Dans l’Astronomie, année 1946, p. 83-85, Daniel Challonge rappelle qui était Arthur Eddington. Né le 28 décembre 1882 en Angleterre, il fait de brillantes études au Trinity College de Cambridge avant de devenir assistant de l’astronome royal, en 1906, à l’observatoire de Greenwich. Il entreprend des recherches sur la cinématique et de dynamique stellaires qui le font connaître. En 1913, il succède à George Darwin comme professeur d’Astronomie à Cambridge avant de devenir directeur de l’Observatoire de cette ville. En 1914, il publie Les mouvements stellaires et la structure de l’Univers reprenant ses travaux sur la dynamique stellaire. Puis Eddington s’intéresse à la théorie de la relativité et à l’intérieur des étoiles.

Il est le premier savant anglais à connaître le nouveau développement des idées sur l’espace et le temps et c’est son Rapport sur la théorie relativiste de la Gravitation présentée en 1918 à la Physical Society qui attire pour la première fois l’attention du monde scientifique sur la théorie de la relativité qu’il contribue à confirmer.

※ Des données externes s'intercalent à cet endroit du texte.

(** C4: a takeover supersedes for good.  When a claim by a holder without a
    live lease is served with a slot whose lease had the id [old], then in every
    later state of the run, on every slot, a heartbeat under [old] is answered
    [superseded], a ready under it is a 409, a final under it is ignored, and
    none of them changes anything. *)
Theorem takeover_supersedes_forever (w w' w2 : W) holder hint l old slot p s tail :
  Inv w -> claim_lease holder hint w = (w', Ok l) ->
  (forall l0, l0 ∈ w_leases w -> l_holder l0 = Some holder -> live (l_state l0) = false) ->
  l_id <$> (w_leases w !! l_slot l) = Some old ->
  reachable w' w2 ->
  record_heartbeat slot (Some old) p w2 = (w2, Ok (mkResponse Superseded None None))
  /\ fst (record_final slot s tail (Some old) w2) = w2
  /\ exists d, mark_ready slot (Some old) w2 = (w2, Raise (HTTPException 409 d)).
Proof.
  intros Hi E Hnew Hold Hr. destruct (w_leases w !! l_slot l) as [l0|] eqn:Hl0; [|done].
  injection Hold as <-. pose proof (inv_leases _ Hi) as Hw.
  assert (can_claim w holder /\ terminal (r_state (w_run w)) = false) as [Hc Ht].
  { destruct (decide (can_claim_b w holder = true)) as [Hb%can_claim_spec|Hb];
      (destruct (terminal _) eqn:Ht; [|]); try done;
      (destruct (claim_refused_lemma holder hint w) as [d E']; [|congruence]); auto.
    right. by intros ?%can_claim_spec. }
  destruct (claim_returns holder hint w Hi Ht Hc) as (w1 & l1 & E1 & H1 & H2 & H3 & H4).
  rewrite E in E1. injection E1 as <- <-.
  pose proof (sound_claim_lease holder hint w Hi) as Hs. rewrite E in Hs. destruct Hs as [Hi' He].
  apply not_holder_unchanged, absent_not_holder.
  eapply id_never_returns; [exact Hi'|exact Hr|..].
  - destruct H4 as [(_ & l2 & Hin & _ & _ & Hh2 & Hl2)|(Hid & _ & l2 & Hl2 & _ & Eids)].
    + by rewrite (Hnew l2 Hin Hh2) in Hl2.
    + eapply replaced_id_gone; eauto. rewrite Hid. by apply token_fresh.
  - destruct (lw_drawn _ Hw (l_id l0)) as (n & Hn & Hd).
    { apply list_elem_of_fmap. exists l0. split; [done|]. by eapply list_elem_of_lookup_2. }
    exists n. split; [|done]. pose proof (ev_tokens _ _ He). cbn in *. lia.
Qed.
End Fencing.
(** * Remote-Matrix: the content model of [remote_matrix.py] and its [flatten] contract

    A shallow embedding of the Python module [src/remote_matrix.py]:
    the classes [Color], [Location], the [ContentPiece] hierarchy,
    [Frame] and [MatrixContent], with the values that [flatten] builds
    (Python dicts, lists, strings and numbers) and the exceptions the
    code can raise.  Each Python class is a Rocq module of the same
    name; [__init__] is [init] and the methods keep their names. *)

From Stdlib Require Import Ascii HexString PrimFloat.
From stdpp Require Import gmap strings list fin_maps sorting.

Open Scope Z_scope.

(** ** Python values and exceptions *)

(** The exceptions that the modelled code can raise. *)
Inductive exn := IndexError | ValueError | TypeError.

(** The outcome of a Python expression: a value or a raised exception. *)
Inductive result (A : Type) :=
| Ok (a : A)
| Raise (e : exn).
Arguments Ok {A} a.
Arguments Raise {A} e.

#[global] Instance result_ret : MRet result := λ A a, Ok a.
#[global] Instance result_bind : MBind result := λ A B f m,
  match m with Ok a => f a | Raise e => Raise e end.
#[global] Instance result_fmap : FMap result := λ A B f m,
  match m with Ok a => Ok (f a) | Raise e => Raise e end.

(** [[f(x) for x in l]] where [f] may raise: the first exception wins. *)
Fixpoint for_each {A B} (f : A → result B) (l : list A) : result (list B) :=
  match l with
  | [] => Ok []
  | a :: l' => b ← f a; bs ← for_each f l'; Ok (b :: bs)
  end.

Mais pour les Astronomes, sa contribution la plus importante concerne ses recherches sur l’intérieur des étoiles qui fait l’objet d’un ouvrage de référence, La constitution interne des étoiles. Il décède à Cambridge le 22 novembre 1944.

Le compte rendu d’une conférence sur l’éclipse du 29 mai 1919 a été publié dans le Bulletin de la Société Astronomique de France de 1919 par A. de LA BAUME PLUVINEL, Ancien Président de la SAF, sous le titre “L’ÉCLIPSE TOTALE DE SOLEIL DU 29 MAI 1919 ET LA THEORIE D’EINSTEIN” (p. 483 à 494).

Cette conférence avait pour but d’exposer les résultats de l’observation et leur intérêt théorique majeur : la lumière obéit-elle aux lois de la gravitation ? C’est-à-dire est-elle “pesante” ? N’oublions pas que le 25 novembre 1915, Einstein soumet son manuscrit de la théorie de la relativité générale à la section de mathématique et de physique de l’Académie royale des sciences de Prusse, qui la publie le 2 décembre, moins de quatre années avant l’éclipse.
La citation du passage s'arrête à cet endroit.